5. ## Re: Transformation

Originally Posted by Prove It
Actually, the graph is squashed when $\displaystyle \displaystyle |a| > 1$ and stretched when $\displaystyle \displaystyle |a| < 1$ ...

I disagree . . .

$\displaystyle y = 3x^2$ will rise faster than $\displaystyle y = x^2$, resulting in a stretched parabola.

And $\displaystyle y = \tfrac{1}{3}x^2$ will rise more slowly.

6. ## Re: Transformation

Originally Posted by Soroban

I disagree . . .

$\displaystyle y = 3x^2$ will rise faster than $\displaystyle y = x^2$, resulting in a stretched parabola.

And $\displaystyle y = \tfrac{1}{3}x^2$ will rise more slowly.

Yes, $\displaystyle \displaystyle 3x^2$ approaches $\displaystyle \displaystyle \infty$ much faster than $\displaystyle \displaystyle x^2$. Surely you can see how this equates to a SQUASHED parabola.

Also, $\displaystyle \displaystyle \frac{1}{3}x^2$ approaches $\displaystyle \displaystyle \infty$ much slower than $\displaystyle \displaystyle x^2$. Surely you can see how this equates to a STRETCHED parabola.

Check mate

7. ## Re: Transformation

to be precise:

$\displaystyle y = 100x^2$ appears "squashed" along the x-axis, and "stretched" along the y-axis.

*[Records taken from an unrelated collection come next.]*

(* ===== verification/Ext2Files.v ===== *)
(** * Files and directories of [kernel/src/ext2.c]

    Byte ranges of a file, directory entries, and mounting, on the inodes and
    blocks of [Ext2].  A directory entry is an overlay on the bytes of a block:
    inode number, record length, length of the name, type, name.  [now] is the
    time of day and [user] the user of the current task; an [inode] is the copy
    of an inode the source allocates, and [ino] the number of the inode of the
    node a call is about.  Copies made for debugging messages are left out. *)

From stdpp Require Import base numbers strings list.
From S2P Require Import Prelude CString Ext2Cache Ext2.

Module Ext2Files.
Import Ext2Cache Ext2.

Definition E_BADPARENT : Z := 3.
Definition EXT2_S_IFLNK : Z := 0xA000.
Definition EXT2_S_IFREG : Z := 0x8000.
Definition EXT2_S_IFBLK : Z := 0x6000.
Definition EXT2_S_IFDIR : Z := 0x4000.
Definition EXT2_S_IFCHR : Z := 0x2000.
Definition EXT2_S_IFIFO : Z := 0x1000.
Definition EXT2_SUPER_MAGIC : Z := 0xEF53.
Definition EXT2_FLAG_NOCACHE : Z := 1.
Definition O_TRUNC : Z := 0x400.
Definition FS_FILE : Z := 0x01.
Definition FS_DIRECTORY : Z := 0x02.
Definition FS_CHARDEVICE : Z := 0x04.
Definition FS_BLOCKDEVICE : Z := 0x08.
Definition FS_PIPE : Z := 0x10.
Definition FS_SYMLINK : Z := 0x20.

(** Fields of an inode ([inode_size_field] and [inode_blocks] are in [Ext2]). *)
Definition inode_mode : Z := 0.
Definition inode_uid : Z := 2.
Definition inode_atime : Z := 8.
Definition inode_ctime : Z := 12.
Definition inode_mtime : Z := 16.
Definition inode_dtime : Z := 20.
Definition inode_gid : Z := 24.
Definition inode_links_count : Z := 26.
Definition inode_flags : Z := 32.
Definition inode_osd1 : Z := 36.
Definition inode_generation : Z := 100.
Definition inode_file_acl : Z := 104.
Definition inode_dir_acl : Z := 108.
Definition inode_faddr : Z := 112.
Definition inode_osd2 : Z := 116.
Definition BGD_used_dirs_count (i : Z) : Z := i * sizeof_bgdescriptor + 16.

(** Fields of the directory entry at [off]. *)
Definition sizeof_ext2_dir_t : Z := 8.
Definition d_rec_len (off : Z) : Z := off + 4.
Definition d_name_len (off : Z) : Z := off + 6.
Definition d_file_type (off : Z) : Z := off + 7.
Definition d_name (off : Z) : Z := off + 8.

(** The length of an entry with a name of [n] bytes, rounded up to a word. *)
Definition entry_len (n : Z) : Z :=
  let r := n + sizeof_ext2_dir_t in r + (if truthy (r mod 4) then 4 - r mod 4 else 0).

Section Driver.
Context (junk : list Z).

(** ** Byte ranges *)

(** Position in the caller's buffer of a block after the first. *)
Definition span_pos (this : ext2_fs_t) (blocks_read offset : Z) : Z :=
  u32 (bsize this * blocks_read - offset mod bsize this).

Fixpoint read_span (this : ext2_fs_t) (inode : list Z) (offset start_block : Z) (todo : nat)
    (block_offset blocks_read : Z) (buf buffer : list Z) : outcome (list Z * list Z * ext2_fs_t) :=
  match todo with
  | O => Ret (buf, buffer, this)
  | S todo' =>
      '(_, buf, this) ← inode_read_block junk this inode block_offset buf;
      buffer ← (if block_offset =? start_block then
                  bytes ← mem_read buf (offset mod bsize this) (bsize this - offset mod bsize this);
                  mem_write buffer 0 bytes
                else
                  bytes ← mem_read buf 0 (bsize this);
                  mem_write buffer (span_pos this blocks_read offset) bytes);
      read_span this inode offset start_block todo' (block_offset + 1) (blocks_read + 1) buf buffer
  end.
Lemma new_bin_ok h v b :
  let p := core_end (core h) in
  rep h v -> 0 <= b < BIG_BIN -> klmalloc_bin_head h !! Z.to_nat b = Some NULL -> p + 4096 < core_limit ->
  exists h', new_bin h b = Ret (p, h') /\ rep h' (set_small v p b (all_cells p b)) /\
    klmalloc_bin_head h' !! Z.to_nat b = Some p /\ (forall x, x < p -> mem h' x = mem h x) /\ core_end (core h') = p + 4096 /\ failures h' = failures h.
Proof.
  intros p Hr Hb Hbin Hlim. destruct (rp_core _ _ Hr) as [Hco Hce]. fold p in Hce. pose proof core_high as Hhigh.
  pose proof (core_aligned _ Hco) as Hpa. fold p in Hpa. destruct (ncells_fit b Hb) as [Hnc _]. pose proof (csz_bounds b Hb).
  destruct (grow_ok h v 1 Hr) as (c' & Es & Ec & Hc'); [lia|fold p; lia|]. fold p in Es, Ec.
  destruct (rp_bins _ _ Hr b Hb) as (L & HL). pose proof HL as (EL & Hpl & HndL & HinL). rewrite EL in Hbin. injection Hbin as Ehd.
  assert (L = []) as ->.
  { destruct L as [|q L']; [done|]. destruct (proj1 (HinL q)) as (fs' & Hq & _); [left|]. destruct (small_page _ _ _ _ _ Hr Hq) as (_ & ? & _).
    cbn in Ehd. unfold NULL in Ehd. lia. }
  assert (Z.of_nat (length (klmalloc_bin_head h)) = 10) as Hlen by (by rewrite (rp_length _ _ Hr)).
  pose proof Hb as Hb'. unfold BIG_BIN, NUM_BINS in Hb'.
  unfold new_bin. change (Alloc.sbrk h PAGE_SIZE) with (Alloc.sbrk h (1 * 4096)). rewrite Es. cbn [mbind outcome_bind].
  rewrite !store_ok by lia. cbn [mbind outcome_bind mem set_mem set_core].
  change (p mod PAGE_SIZE) with (p mod 4096). rewrite Hpa. cbn [Z.eqb assert]. rewrite !store_ok by lia. cbn [mbind outcome_bind mem set_mem set_core].
  unfold klmalloc_list_insert. cbn [klmalloc_bin_head set_mem set_core]. rewrite (aget_lookup _ _ NULL) by (done || lia). cbn [mbind outcome_bind].
  rewrite !store_ok by lia. cbn [mbind outcome_bind mem set_mem set_core klmalloc_bin_head]. rewrite aset_in_range by lia. cbn [mbind outcome_bind].
  set (m0 := zero (mem h) p (1 * 4096)). set (m1 := st m0 (p + bin_magic) BIN_MAGIC).
  set (m2 := st m1 (p + head_) (p + sizeof_bin_header)). set (m3 := st m2 (p + next_) NULL).
  rewrite load_ok by lia. cbn [mbind outcome_bind mem set_mem set_core set_bins].
  assert (ld m3 (p + head_) = p + sizeof_bin_header) as Eh.
  { unfold m3, m2. rewrite ld_st_apart by (unfold head_, next_; lia). apply ld_st. unfold sizeof_bin_header. lia. }
  rewrite Eh. set (h3 := set_bins _ _). change (Z.shiftr (PAGE_SIZE - sizeof_bin_header) (SMALLEST_BIN_LOG + b)) with (ncells b).
  destruct (thread_cells_ok h3 p b 0 (Z.to_nat (ncells b - 1))) as (m4 & -> & Hst & Hm4); [done|lia|lia|lia|lia|].
  cbn [mbind outcome_bind]. rewrite store_ok by lia. cbn [mbind outcome_bind mem set_mem]. set (m5 := st m4 (p + size_) b).
  replace (Z.of_nat (S (Z.to_nat (ncells b - 1)))) with (ncells b) in Hst by lia. fold (all_cells p b) in Hst.
  assert (cell p b 0 = p + 16) as Ec0 by (unfold cell, sizeof_bin_header; lia). rewrite Ec0 in Hm4. change (mem h3) with m3 in Hm4.
  assert (forall x, x < p \/ p + 4096 <= x -> m5 x = mem h x) as Hm5.
  { intros x Hx. unfold m5. rewrite st_other by (unfold size_; lia). rewrite Hm4 by lia. unfold m3, m2, m1.
    rewrite !st_other by (unfold next_, head_, bin_magic; lia). unfold m0, zero.
    destruct (Z.leb_spec p x), (Z.ltb_spec x (p + 1 * 4096)); cbn [andb]; done || lia. }
  assert (forall a, p <= a -> a + 4 <= p + 16 -> ld m4 a = ld m3 a) as Hld by (intros a Ha Hb2; apply ld_ext; intros x Hx; apply Hm4; lia).
  assert (small_ok m5 p b (all_cells p b)) as Hok5.
  { split; [done|]. unfold head_, size_, bin_magic, next_ in *. split; [|split; [|split; [|split; [|split]]]].
    - unfold m5. rewrite ld_st_apart, Hld, Eh by lia. unfold all_cells. rewrite seqZ_cons by lia. cbn. by rewrite Ec0.
    - unfold m5. apply ld_st. lia.
    - unfold m5. rewrite ld_st_apart, Hld by lia. unfold m3, m2. rewrite !ld_st_apart by lia. by apply ld_st.
    - eapply stack_frame; [exact Hst|]. intros c Hc. apply all_cells_elem in Hc. pose proof (cell_bounds p b c Hb Hc).
      apply agree_st. lia.
    - by apply all_cells_nodup.
    - apply Forall_forall. intros c. by rewrite all_cells_elem. }
  destruct (end_empty h v Hr) as [Es0 Eb0]. fold p in Es0, Eb0.
  eexists. split; [done|]. cbn [mem set_mem klmalloc_bin_head failures set_bins set_core core h3].
  split; [|split; [rewrite list_lookup_insert_eq; [done|lia]|split; [intros x Hx; apply Hm5; lia|split; [cbn [core]; lia|done]]]].
  apply (rep_set_small h _ v p b (all_cells p b) [p]); try done; cbn [mem klmalloc_bin_head level klmalloc_newest_big core set_mem set_bins set_core h3]; try done; try lia.
  - congruence.
  - intros q n Hq Hne. destruct (rp_pages _ _ Hr q n Hq) as (_ & _ & Hqe). fold p in Hqe. lia.
  - rewrite length_insert. exact (rp_length _ _ Hr).
  - intros b2 Hb2 Hne. rewrite list_lookup_insert_ne; [done|lia].
  - eapply (bin_list_set h); [exact HL| | |apply NoDup_singleton| |].
    + intros q Hne. rewrite list_elem_of_singleton. split; [done|]. by intros ?%not_elem_of_nil.
    + rewrite list_elem_of_singleton. split; [intros _|done]. unfold all_cells. rewrite seqZ_cons by lia. done.
    + cbn. rewrite list_lookup_insert_eq; [done|lia].
    + cbn [mem set_mem plist hd0]. split; [|done]. unfold m5. unfold next_, size_ in *. rewrite ld_st_apart, Hld by lia. by apply ld_st.
Qed.

(** ** [klmalloc] of a small size *)

(** Blocks in use keep their bytes. *)
Definition kept (v : view) (m m' : mem_t) : Prop := forall a k x, live v a k -> a <= x < a + k -> m' x = m x.

(** The cell of a page, in use or not, is in no other page or block. *)
Lemma live_cell h v p b fs c k : rep h v -> smalls v !! p = Some (b, fs) -> is_cell p b c -> live v c k -> (c ∉ fs) /\ k = csz b.
Proof.
  intros Hr Hp Hc Hl. destruct (rp_small _ _ Hr _ _ _ Hp) as (Hb & _). pose proof (cell_bounds _ _ _ Hb Hc). pose proof (csz_bounds _ Hb).
  destruct Hl as [(q & b' & fs' & Hq & Hc' & Hn & ->)|(q & Hq & _ & ->)].
  - destruct (rp_small _ _ Hr _ _ _ Hq) as (Hb' & _). pose proof (cell_bounds _ _ _ Hb' Hc'). pose proof (csz_bounds _ Hb').
    assert (q = p) as -> by (apply (home_unique h v p 4096 q 4096 c); [done|left; by exists b, fs|left; by exists b', fs'|lia|lia]).
    rewrite Hp in Hq. by injection Hq as <- <-.
  - destruct (big_page _ _ _ _ Hr Hq) as (_ & _ & _ & ?).
    assert (q = p) as -> by (apply (home_unique h v p 4096 q (k + 48) (q + 48)); [done|left; by exists b, fs|right; by exists k|lia|lia]).
    destruct (rp_kind _ _ Hr p); congruence.
Qed.

(** The header of a page is in no block in use. *)
Lemma header_kept h v p n m' :
  rep h v -> extent v p n -> (forall x, x < p \/ p + 16 <= x -> m' x = mem h x) -> kept v (mem h) m'.
Proof.
  intros Hr Hp Hm a k x Hl Hx. apply Hm. destruct (live_where _ _ _ _ Hr Hl) as (q & n' & Hq & ? & ? & ?).
  pose proof (extent_large _ _ _ _ Hr Hp). destruct (Z.eq_dec q p) as [->|Hne]; [lia|].
  destruct (rp_apart _ _ Hr q n' p n Hq Hp Hne); lia.
Qed.

Lemma live_set_small v p b fs a k :
  live (set_small v p b fs) a k <->
  (is_cell p b a /\ (a ∉ fs) /\ k = csz b) \/
  (exists q b' fs', q <> p /\ smalls v !! q = Some (b', fs') /\ is_cell q b' a /\ (a ∉ fs') /\ k = csz b') \/
  (exists q, bigs v !! q = Some k /\ (q ∉ nd <$> frees v) /\ a = q + 48).
Proof.
  unfold live, set_small. cbn [smalls bigs frees]. split.
  - intros [(q & b' & fs' & Hq & Hrest)|Hbig]; [|by right; right]. destruct (Z.eq_dec q p) as [->|Hne].
    + rewrite lookup_insert_eq in Hq. injection Hq as <- <-. by left.
    + rewrite lookup_insert_ne in Hq by done. right. left. by exists q, b', fs'.
  - intros [Hp|[(q & b' & fs' & Hne & Hq & Hrest)|Hbig]]; [left|left|by right].
    + exists p, b, fs. by rewrite lookup_insert_eq.
    + exists q, b', fs'. by rewrite lookup_insert_ne.
Qed.

Lemma live_take v p b c fs a k :
  smalls v !! p = Some (b, c :: fs) -> is_cell p b c -> c ∉ fs ->
  live (set_small v p b fs) a k <-> (a = c /\ k = csz b) \/ live v a k.
Proof.
  intros Hp Hc Hcf. rewrite live_set_small. unfold live at 1. split.
  - intros [(Ha & Haf & ->)|[(q & b' & fs' & _ & Hq & Hrest)|Hbig]].
    + destruct (Z.eq_dec a c) as [->|Hne]; [by left|]. right. left. exists p, b, (c :: fs). do 2 (split; [done|]). split; [|done].
      by apply not_elem_of_cons.
    + right. left. by exists q, b', fs'.
    + right. by right.
  - intros [[-> ->]|[(q & b' & fs' & Hq & Ha & Haf & ->)|Hbig]]; [by left| |by right; right].
    destruct (Z.eq_dec q p) as [->|Hne]; [|right; left; by exists q, b', fs'].
    rewrite Hp in Hq. injection Hq as <- <-. left. apply not_elem_of_cons in Haf as [_ Haf]. done.
Qed.

Lemma live_new_page v p b a k : smalls v !! p = None -> live (set_small v p b (all_cells p b)) a k <-> live v a k.
Proof.
  intros Hp. rewrite live_set_small. unfold live. split.
  - intros [(Ha & Haf & _)|[(q & b' & fs' & _ & Hq & Hrest)|Hbig]]; [by rewrite all_cells_elem in Haf|left; by exists q, b', fs'|by right].
  - intros [(q & b' & fs' & Hq & Hrest)|Hbig]; [|by right; right]. right. left. exists q, b', fs'. split; [congruence|done].
Qed.
(** C20: From an empty well-formed heap, after any sequence of [klmalloc], [klfree] of what
    was allocated, and arbitrary writes into the blocks that are held: the blocks lie inside
    the heap and apart from each other, no assertion of the allocator has failed, the next
    [klmalloc] (of a size from 1 to 2^32 - 1 for which the heap can still grow) returns an address
    that is not in use, and [klfree] of any block that is held returns; neither changes a byte
    of a block that is held on. *)
Theorem heap_run_safe (h0 h : heap (C:=C)) B :
  inv h0 ∅ -> rtc step (h0, ∅) (h, B) ->
  (forall a k, B !! a = Some k -> base < a /\ 0 < k /\ a + k <= core_end (core h) /\
     forall a' k', B !! a' = Some k' -> a <> a' -> a + k <= a' \/ a' + k' <= a) /\
  failures h = failures h0 /\
  (forall size, 0 < size < 4294967296 -> room h size ->
     exists p h', klmalloc big_head h size = Ret (p, h') /\ B !! p = None /\ same_bytes B (mem h) (mem h')) /\
  (forall p, is_Some (B !! p) -> exists h', klfree big_head h p = Ret h' /\ same_bytes (delete p B) (mem h) (mem h')).
Proof.
  intros Hi0 Hrun. destruct (run_ledger _ _ Hrun) as [Hl Hf]; [exists ∅; split; [done|]; split; [done|]; intros a k Ha; cbn [snd] in Ha; by rewrite lookup_empty in Ha|].
  cbn [fst snd] in *. split; [|split; [done|split]].
  - destruct Hl as (A & Hi & Hd & Hk). intros a k Ha. destruct (Hk a k Ha) as (cap & Ha' & Hle).
    destruct (inv_bounds h A a cap Hi Ha') as (? & ? & ?). split_and!; [lia..|]. intros a' k' Hb Hne. destruct (Hk a' k' Hb) as (cap' & Hb' & Hle').
    destruct (inv_apart h A a cap a' cap' Hi Ha' Hb' Hne); lia.
  - intros size Hs Hr. destruct (ledger_malloc h B size Hl Hs Hr) as (p & h' & E & Hp & _ & Hb & _). eauto.
  - intros p Hp. destruct (ledger_free h B p Hl Hp) as (h' & E & _ & Hb & _). eauto.
Qed.
(* ===== verification/VsprintfSpec.v ===== *)
(** * What a format string means ([kernel/src/vsprintf.c])

    A format is written down as a list of pieces: characters and conversions with their
    flags, width, precision, length modifier and argument.  [print] is the format string,
    [pargs] the arguments of the call and [text] the text it stands for; none of them uses the
    parser or the number routines of [vsprintf.c].  [vsnprintf] of the printed format is shown
    to store the text. *)

From stdpp Require Import base numbers list.
From S2P Require Import Prelude Vsprintf.

Module VsprintfSpec.
Import Vsprintf.

(** ** Pieces *)

Inductive flag := Minus | Plus | Space | Hash | Zero.
#[global] Instance flag_eq_dec : EqDecision flag.
Proof. solve_decision. Defined.

Inductive width := NoWidth | Width (n : Z) | StarWidth (w : Z).
Inductive precision := NoPrecision | Dot | Precision (n : Z) | StarPrecision (p : Z).
Inductive modifier := Int | Short | Long | LongLong | BigL.
Inductive conversion := Decimal | Integer | Octal | Hex | HexUpper | Unsigned.

Record field := Field { flags : list flag; columns : width; prec : precision }.

Inductive piece :=
  | Char (c : Z)                                                (* a character of the format *)
  | Percent                                                     (* %% *)
  | Number (f : field) (l : modifier) (k : conversion) (v : Z)  (* %d %i %o %x %X %u *)
  | Character (f : field) (v : Z)                               (* %c *)
  | Text_ (f : field) (s : option (list Z))                     (* %s, None for NULL *)
  | Pointer (f : field) (v : Z)                                 (* %p *)
  | Written (ip : Z).                                           (* %n *)

(** ** Digits *)

Definition digit_char (large : bool) (d : Z) : Z := if d <? 10 then 48 + d else if large then 55 + d else 87 + d.
Lemma count_columns_start base value :
  base = 10 \/ base = 16 -> 0 <= value < 4294967296 ->
  exists k, count_columns 32 base value (base - 1) 1 = Ret k /\ 1 <= k <= 33 /\ value < base ^ k.
Proof.
  intros Hb Hv. destruct (count_columns_enough 32 base value 1 Hb Hv) as (k & Hk & ?); [lia|lia|].
  exists k. split; [|done]. rewrite <- Hk. f_equal. rewrite Z.pow_1_r, u32_small; lia.
Qed.

(** The columns of a number that fits are its digits after zeros. *)
Lemma columns_zero n base : 0 < base -> columns n base 0 = replicate n 48.
Proof.
  intros. induction n as [|n IH]; [done|]. cbn [columns]. rewrite Z.div_0_l, Z.mod_0_l, IH by lia.
  change (Vsprintf.digit false 0) with 48. symmetry. apply replicate_S_end.
Qed.

Lemma columns_digits n fuel base value :
  2 <= base -> 0 <= value < base ^ Z.of_nat n -> (n <= fuel)%nat ->
  columns n base value =
  replicate (n - length (Vsprintf.digits_of fuel false value base)) 48 ++ rev (Vsprintf.digits_of fuel false value base).
Proof.
  intros Hb. revert fuel value. induction n as [|n IH]; intros fuel value Hv Hf.
  { replace value with 0 by (simpl in Hv; lia). by destruct fuel. }
  destruct fuel as [|fuel]; [lia|]. cbn [Vsprintf.digits_of]. destruct (Z.eqb_spec value 0) as [->|Hnz].
  { rewrite columns_zero by lia. simpl. by rewrite app_nil_r. }
  rewrite Nat2Z.inj_succ, Z.pow_succ_r in Hv by lia.
  cbn [columns length rev]. rewrite (IH fuel (value / base)); [|split; [apply Z.div_pos; lia|apply Z.div_lt_upper_bound; lia]|lia].
  by rewrite <- app_assoc.
Qed.

Lemma length_columns n base value : length (columns n base value) = n.
Proof. revert value. induction n as [|n IH]; intros; [done|]. cbn [columns]. rewrite length_app, IH. simpl. lia. Qed.

(** *** Memory *)

Abbreviation len := Vsprintf.len.

Definition splice (m : Z -> Z) (b : Z) (cs : list Z) (x : Z) : Z :=
  if (b <=? x) && (x <? b + len cs) then nth (Z.to_nat (x - b)) cs 0 else m x.

Lemma splice_app m b cs ds x : splice (splice m b cs) (b + len cs) ds x = splice m b (cs ++ ds) x.
Proof.
  unfold splice. rewrite Vsprintf.len_app. unfold len. pose proof (Nat2Z.is_nonneg (length ds)). pose proof (Nat2Z.is_nonneg (length cs)).
  zcases; cbn [andb]; try done; try lia; first [rewrite app_nth2 by lia; f_equal; lia|by rewrite app_nth1 by lia].
Qed.

Lemma splice_ext m m' b cs : (forall x, m x = m' x) -> forall x, splice m b cs x = splice m' b cs x.
Proof. intros H x. unfold splice. by rewrite H. Qed.

Lemma splice_nil m b x : splice m b [] x = m x.
Proof. unfold splice, len. simpl. zcases; simpl; done || lia. Qed.

Lemma splice_one m b c x : splice m b [c] x = poke m b c x.
Proof.
  unfold splice, poke, len. simpl. zcases; cbn [andb]; try done; try lia. by replace (x - b) with 0 by lia.
Qed.

(** [writes r m b cs]: the step leaves [cs] at [b] and the pointer after it. *)
Definition writes (r : (Z -> Z) * Z) (m : Z -> Z) (b : Z) (cs : list Z) : Prop :=
  r.2 = b + len cs /\ forall x, r.1 x = splice m b cs x.

Lemma writes_app r m b cs m1 ds :
  (forall x, m1 x = splice m b cs x) -> writes r m1 (b + len cs) ds -> writes r m b (cs ++ ds).
Proof.
  intros H [H1 H2]. split.
  - rewrite H1, Vsprintf.len_app. lia.
  - intros x. rewrite H2, <- splice_app. by apply splice_ext.
Qed.

Lemma copy_string_writes m b cs : writes (copy_string m b cs) m b cs.
Proof.
  revert m b. induction cs as [|c cs IH]; intros m b.
  { split; [unfold len; simpl; lia|]. intros. by rewrite splice_nil. }
  cbn [copy_string]. apply (writes_app _ m b [c] (poke m b c) cs); [intros; by rewrite splice_one|].
  exact (IH _ _).
Qed.

(** The three loops in terms of [copy_string] and [splice]. *)
Lemma put_zeros_copy m buf ptr n :
  put_zeros m buf ptr n = let '(m', b) := copy_string m (buf + ptr) (replicate n 48) in (m', b - buf).
Proof.
  revert m ptr. induction n as [|n IH]; intros m ptr; cbn [put_zeros replicate copy_string]; [f_equal; lia|].
  rewrite IH. by replace (buf + (ptr + 1)) with (buf + ptr + 1) by lia.
Qed.

Lemma put_dec_writes m at_ value n x : put_dec m at_ value n x = splice m at_ (columns n 10 value) x.
Proof.
  revert m value. induction n as [|n IH]; intros m value; cbn [put_dec columns]; [by rewrite splice_nil|].
  rewrite IH, <- splice_app. unfold splice, poke, len. rewrite length_columns. cbn [length].
  assert (Vsprintf.digit false (value mod 10) = value mod 10 + 48) as ->.
  { assert (forall d, 0 <= d < 10 -> (Vsprintf.digit false d =? d + 48) = true) as Hd by (by apply forall_range).
    apply Z.eqb_eq, Hd. apply Z.mod_pos_bound. lia. }
  zcases; cbn [andb]; try done; try lia. by replace (x - (at_ + Z.of_nat n)) with 0 by lia.
Qed.

Lemma columns_hex_split n value :
  columns (S n) 16 value = Vsprintf.digit false (Z.land (Z.shiftr value (Z.of_nat n * 4)) 15) :: columns n 16 value.
Proof.
  revert value. induction n as [|n IH]; intros value.
  { cbn [columns app]. simpl Z.of_nat. rewrite Z.shiftr_0_r. change 15 with (Z.ones 4). by rewrite Z.land_ones by lia. }
  change (columns (S (S n)) 16 value) with (columns (S n) 16 (value / 16) ++ [Vsprintf.digit false (value mod 16)]).
  assert (Z.shiftr (value / 16) (Z.of_nat n * 4) = Z.shiftr value (Z.of_nat (S n) * 4)) as E.
  { change (value / 16) with (value / 2 ^ 4). rewrite <- (Z.shiftr_div_pow2 value 4), Z.shiftr_shiftr by lia. f_equal. lia. }
  rewrite IH, E. done.
Qed.

Lemma put_hex_copy m buf ptr value n :
  put_hex m buf ptr value n = let '(m', b) := copy_string m (buf + ptr) (columns n 16 value) in (m', b - buf).
Proof.
  revert m ptr. induction n as [|n IH]; intros m ptr; [cbn; f_equal; lia|]. rewrite columns_hex_split. cbn [put_hex copy_string].
  rewrite IH. by replace (buf + (ptr + 1)) with (buf + ptr + 1) by lia.
Qed.

Lemma print_dec_writes value width m buf ptr :
  0 <= value < 4294967296 ->
  exists cs m', dec_text value width = Ret cs /\ print_dec value width m buf ptr = Ret (m', ptr + len cs) /\
    forall x, m' x = splice m (buf + ptr) cs x.
Proof.
  intros Hv. destruct (count_columns_start 10 value) as (k & Hk & Hk1 & _); [auto|done|]. change (10 - 1) with 9 in Hk.
  unfold dec_text, columns_text, print_dec. rewrite Hk. cbn [mbind outcome_bind]. rewrite put_zeros_copy.
  fold (Vsprintf.zeros (width - k)). set (zs := Vsprintf.zeros (width - k)).
  destruct (copy_string_writes m (buf + ptr) zs) as [H1 H2]. destruct (copy_string m (buf + ptr) zs) as [m1 b1].
  cbn [fst snd] in *. eexists _, _. split; [done|]. split.
  - f_equal. f_equal. rewrite Vsprintf.len_app, H1. unfold len. rewrite length_columns. lia.
  - intros x. rewrite put_dec_writes. replace (buf + (b1 - buf)) with (buf + ptr + len zs) by lia.
    rewrite <- splice_app. by apply splice_ext.
Qed.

$\displaystyle y = x^2/100$ appear "stretched" along the x-axis and "squashed" along the y-axis.

however, since we typically assume the "x-scale" to remain constant, it makes more sense to use the y-axis change as a description of how the function is affected.

8. ## Re: Transformation

Originally Posted by Thenewguy
hey MHF just wondering here, im suppose to do a transformation with y=-3(x-5)^2 from its original function..
It is impossible to answer this without knowing what the "orginal function" was. The others answering this are assuming that the original function was $\displaystyle x^2$. Is that true?

so i know that y=af[k(x-d)]+c

but in here i have no idea if the -3 is "a" or it is a "k" thats been factored out.